Sacred Bonds: Kinship Networks and Baptismal Sponsorship in El Cobre, Cuba, during the 17th Century

Saturday, January 8, 2022: 2:30 PM
Napoleon Ballroom C1 (Sheraton New Orleans)
Handy Acosta Cuellar, Tulane University
The copper mines of El Cobre are bound to the history and culture of Cuba. In the mines, African, European, and Indigenous peoples generated an entangled past with lasting consequences for the present. Traditionally, scholars have approached El Cobre from different perspectives but mainly focusing on enslaved African resistance and the cult of the Marian apparition of the Virgen de la Caridad. These approaches place the mines at the center of the development of creole identities and the emergence of syncretic beliefs. Using archival documents from the Archivo General de Indias and parish records from the Archivo del Arzobipado de Santiago de Cuba, I explore different connections between individuals and families in the mining town during the seventeenth century. Recent studies have emerged using parish records to uncover previously hidden social and demographic dynamics in the Caribbean. For example, scholars noted that god-parentage was a way to prepare adolescents for adult responsibilities. Also, electing free or freed godparents enabled the enslaved to develop broader social networks and ties of kinship. And, it was not uncommon for white members of the community to serve as godparents, for children born to slaves or former slaves.
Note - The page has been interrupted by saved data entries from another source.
Lemma enlist_both_ok p s L q all Q :
  lists_ok (nodes (lst s)) L -> L !! thread_ready_list = Some (general_tag <$> q) ->
  L !! thread_all_list = Some (all_list_tag <$> all) -> thread_all_list <> thread_ready_list ->
  unlinked (nodes (lst s)) L (general_tag p) -> unlinked (nodes (lst s)) L (all_list_tag p) -> p ∉ q -> p ∉ all ->
  (forall l, list_post (lst s) (both_lists L (q ++ [p]) (all ++ [p])) l -> Q tt (put_lst l s)) ->
  wp (enlist_ready p ;;; enlist_all p) s Q.
Proof.
  intros Hl Hr Ha Hne Hg Ht Hq Hall HQ. wp_step. eapply enlist_ok; try done.
  { intros (t & E & Hin)%list_elem_of_fmap. apply general_tag_inj in E as ->. done. }
  intros l1 (Hl1 & He1 & Hd1). eapply (enlist_ok _ _ (put_lst l1 s)); simpl; [exact Hl1 | | | |].
  - by rewrite lookup_insert_ne.
  - eapply (unlinked_insert _ _ _ _ (general_tag <$> q) [] (general_tag p)); [exact Ht | by rewrite app_nil_r | | done].
    unfold all_list_tag, general_tag. lia.
  - intros (t & E & Hin)%list_elem_of_fmap. apply all_list_tag_inj in E as ->. done.
  - intros l2 (Hl2 & He2 & Hd2). change (put_lst l2 (put_lst l1 s)) with (put_lst l2 s). apply HQ.
    unfold both_lists. rewrite !fmap_app. split; [done|]. split; congruence.
Qed.

(** *** The scheduler with a new ready thread *)
Lemma sched_ok_ext s s' L q :
  sched_ok s L q -> lst s' = lst s -> tasks s' = tasks s -> cur s' = cur s -> sched_ok s' L q.
Proof.
  intros [[Hl Hr Ha Hq Hc Hcur] Hrun] E1 E2 E3.
  split; [split|]; rewrite ?E1, ?E2, ?E3; assumption.
Qed.

Lemma sched_ok_spawn s L q p ts l all :
  sched_ok s L q -> tasks s !! p = None -> status ts = TASK_READY -> 0 < p < 0xfffff000 ->
  thread_all_list <> thread_ready_list ->
  (forall t, is_Some (tasks s !! t) -> all_list_tag p <> general_tag t) ->
  L !! thread_all_list = Some (all_list_tag <$> all) ->
  list_post (fresh_nodes p (lst s)) (both_lists L (q ++ [p]) (all ++ [p])) l ->
  sched_ok (put_tasks (<[p := ts]> (tasks s)) (put_lst l s)) (both_lists L (q ++ [p]) (all ++ [p])) (q ++ [p]).
Proof.
  intros [[Hl Hr Ha Hq Hc Hcur] Hrun] Hp Hst Hpa Hne Htag HL (Hl' & He' & Hd'). split; [split|]; simpl.
  - exact Hl'.
  - unfold both_lists. rewrite lookup_insert_ne by done. apply lookup_insert_eq.
  - intros t ts' [[<- _]|[_ Ht]]%lookup_insert_Some; [done | by eapply Ha].
  - intros t [Ht|Ht%list_elem_of_singleton]%elem_of_app.
    + destruct (Hq t Ht) as (ts' & Ht' & Hst'). exists ts'. rewrite lookup_insert_ne; [done | congruence].
    + subst t. exists ts. by rewrite lookup_insert_eq.
  - intros t ts' Ht Hst'. apply elem_of_app. apply lookup_insert_Some in Ht as [[<- _]|[_ Ht]].
    + right. by apply list_elem_of_singleton.
    + left. by eapply Hc.
  - destruct Hcur as [c Hcur]. rewrite lookup_insert_ne; [by eexists | congruence].
  - intros t ts' Ht Hst'. apply lookup_insert_Some in Ht as [[_ <-]|[Hne' Ht]]; [congruence|].
    destruct (Hrun t ts' Ht Hst') as [-> Hun]. split; [done|].
    assert (unlinked (nodes (fresh_nodes p (lst s))) L (general_tag (cur s))) as Hun1.
    { eapply unlinked_weaken; [|exact Hun]. simpl. rewrite !dom_insert_L. set_solver. }
    unfold both_lists. rewrite !fmap_app.
    eapply (unlinked_insert _ _ _ _ (all_list_tag <$> all) [] (all_list_tag p)); [| | |exact Hd'].
    + eapply (unlinked_insert _ _ _ _ (general_tag <$> q) [] (general_tag p)); [exact Hun1 | by rewrite app_nil_r | | done].
      intros E%general_tag_inj. congruence.
    + rewrite lookup_insert_ne by done. by rewrite app_nil_r.
    + intros E. destruct (Htag (cur s)); [done | congruence].
Qed.

(** ** The kernel's invariant

    The allocator and the scheduler are in order; [all] lists all threads; task
    structures and list nodes lie in pages that are not free; [pid_lock] and
    the lock of the kernel pool are free. *)
Definition lock_idle (plock : Z) (s : kstate) (L : gmap Z (list Z)) : Prop :=
  sema_ok s L (semaphore plock) 1 [] /\ locks (sync s) !! plock = Some (Lock NULL 0).
(* ===== verification/System.v ===== *)
(** * The kernel as a whole: threads, page allocator, heap, system calls

    [system] joins the state of the threads and of the allocator ([kernel])
    with that of the heap and of the system calls.  The heap's client interface
    to the pool locks ([PoolLocks]) is implemented by the locks of the threads,
    so the theorems of the heap hold of the kernel's own locks. *)
From stdpp Require Import base numbers list gmap fin_maps.
From Stdlib Require Import ZArith Lia.
From S2P Require Import Prelude Globals Interrupt LinkedList Bitmap Paging PageAlloc PageFree Pages Heap CString Thread Sync PoolLocks.

Record system := System {
  s_kernel : kernel;
  s_heap_nodes : gmap Z list_node;    (* the nodes of the heap's free lists *)
  s_arenas : gmap Z arena;
  s_descs : gmap Z mem_block_desc;
  s_k_block_descs : Z;
  s_u_block_descs : Z;                (* running_thread()->u_block_descs *)
  s_bytes : CString.mem;              (* strings of the callers *)
  s_screen : list Z;                  (* what print.S has been given *)
  s_table : list Z;                   (* syscall_table *)
}.

Definition kern : lens system kernel.
Proof.
  refine {| view := s_kernel; put := fun x s => System x (s_heap_nodes s) (s_arenas s) (s_descs s) (s_k_block_descs s)
    (s_u_block_descs s) (s_bytes s) (s_screen s) (s_table s) |}; by intros; try destruct s.
Defined.

Definition bytes : lens system CString.mem.
Proof.
  refine {| view := s_bytes; put := fun x s => System (s_kernel s) (s_heap_nodes s) (s_arenas s) (s_descs s) (s_k_block_descs s)
    (s_u_block_descs s) x (s_screen s) (s_table s) |}; by intros; try destruct s.
Defined.

Definition with_eflags (e : Z) (k : kernel) : kernel :=
  Kernel (k_mem k) (LState (nodes (k_lst k)) e) (k_tasks k) (k_sync k) (k_cur k) (k_next_pid k) (k_esp0 k) (k_ticks k)
    (k_main_thread k).

(** The heap shares EFLAGS and the allocator with the kernel. *)
Definition heap : lens system heap_state.
Proof.
  refine {|
    view := fun s => Heap.Heap (LState (s_heap_nodes s) (eflags (k_lst (s_kernel s)))) (s_arenas s) (s_descs s)
      (s_k_block_descs s) (s_u_block_descs s) (k_mem (s_kernel s));
    put := fun h s => System (put memory (hmem h) (with_eflags (eflags (hlists h)) (s_kernel s))) (nodes (hlists h)) (arenas h)
      (descs h) (k_block_descs h) (u_block_descs h) (s_bytes s) (s_screen s) (s_table s) |}.
  - by intros [[]].
  - by intros [[? []]].
  - done.
Defined.

Section System.
Context `{!Layout} `{!PoolLayout}.

Definition lock_op (m : M kstate unit) : M system unit := zoom (lens_comp kern threads) m.

(** The locks do not look at EFLAGS, the machine or the allocator. *)
Lemma view_threads_heap h s :
  view (lens_comp kern threads) (put heap h s) =
  put mach_lens (machine (hmem h)) (put_lst (LState (nodes (k_lst (s_kernel s))) (eflags (hlists h))) (view (lens_comp kern threads) s)).
Proof. done. Qed.

#[export] Instance system_locks : PoolLocks system heap_state.
Proof.
  refine {| inner := heap;
    pool_acquire := fun pf => lock_op (lock_acquire 1 (pool_lock pf));
    pool_release := fun pf => lock_op (lock_release (pool_lock pf));
    uncontended := fun pf s => lock_free (pool_lock pf) (view (lens_comp kern threads) s) |}.
  - intros pf s Hun. set (p := pool_lock pf) in *. set (l := lens_comp kern threads) in *.
    exists (put l (taken p (view l s)) s). split; [by apply undisturbed_zoom, lock_free_acquire|].
    split; [by destruct s as [[[] []]]|].
    intros h. assert (lock_free p (view l (put heap h s))) as Hun'.
    { unfold l. rewrite view_threads_heap. by apply (lock_free_ext p (view l s)). }
    pose proof (lock_free_release p _ Hun') as E.
    apply (undisturbed_zoom l _ (put heap h (put l (taken p (view l s)) s))) in E.
    etransitivity; [exact E|]. by destruct s as [[[] []]], h as [[] ? ? ? ? []].
  - intros pf s h Hun. rewrite view_threads_heap. by eapply lock_free_ext.
Defined.
End System.
Lemma user_calls_correct_witness : exists s,
  undisturbed (getpid 0 5 7 9 s) = Ok (1, s) /\
  undisturbed (write 1 7 9 0x500 s) = Ok (2, printed [72; 105] s).
Proof.
  set (s := example_process (Heap.Heap (LState ∅ 0x202) ∅ ∅ 0 0 example_mem)). exists s.
  apply (user_calls_correct 0 5 7 9 s (example_task TASK_RUNNING 1) 0x500 [72; 105]).
  - by repeat split.
  - reflexivity.
  - exact (example_process_free _).
  - discriminate.
  - by repeat split; repeat constructor.
  - reflexivity.
Defined.

Lemma user_heap_correct_witness : exists h Ls p h', heap_ok h Ls /\
  undisturbed (malloc 1 7 9 100 (example_process h)) = Ok (p, put heap h' (example_process h)) /\ malloc_done h Ls 100 p h'.
Proof.
  destruct example_heap_exists as (h & Ls & Hok & _ & Hm & Hpf). 
  assert (view heap (example_process h) = h) as E by by destruct h as [[]].
  destruct (user_heap_correct 1 7 9 100 (example_process h) Ls ltac:(by repeat split) ltac:(by rewrite E)
    ltac:(rewrite E, Hpf; apply example_process_free) ltac:(unfold is_u32; lia)
    ltac:(rewrite E, Hpf; simpl; rewrite Hm; cbn; lia)) as [[[_ [Hsz|Hno]]|[(p & h' & Er & Hd)|[_ Hp]]] _].
  - exfalso. rewrite E, Hm, Hpf in Hsz. cbn in Hsz. lia.
  - exfalso. rewrite E in Hno. exact (example_run_exists h Hm Hpf Hno).
  - rewrite E in Hd. exists h, Ls, p, h'. split; [exact Hok|]. split; [exact Er | exact Hd].
  - exfalso. rewrite E, Hm, Hpf in Hp. exact (example_page_to_have Hp).
Defined.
Other scholars have noted differences in linguistic and textual patterns between baptismal records of slaves and the rest of population in Santiago de Cuba. By looking closely at these records, I aim to reveal networks of god-parentage or compadrazgo choices and links of association or ties of kinship among the crown-owned slaves and with free people. This can give us a glimpse to social dynamics in this unusual colonial copper mining town.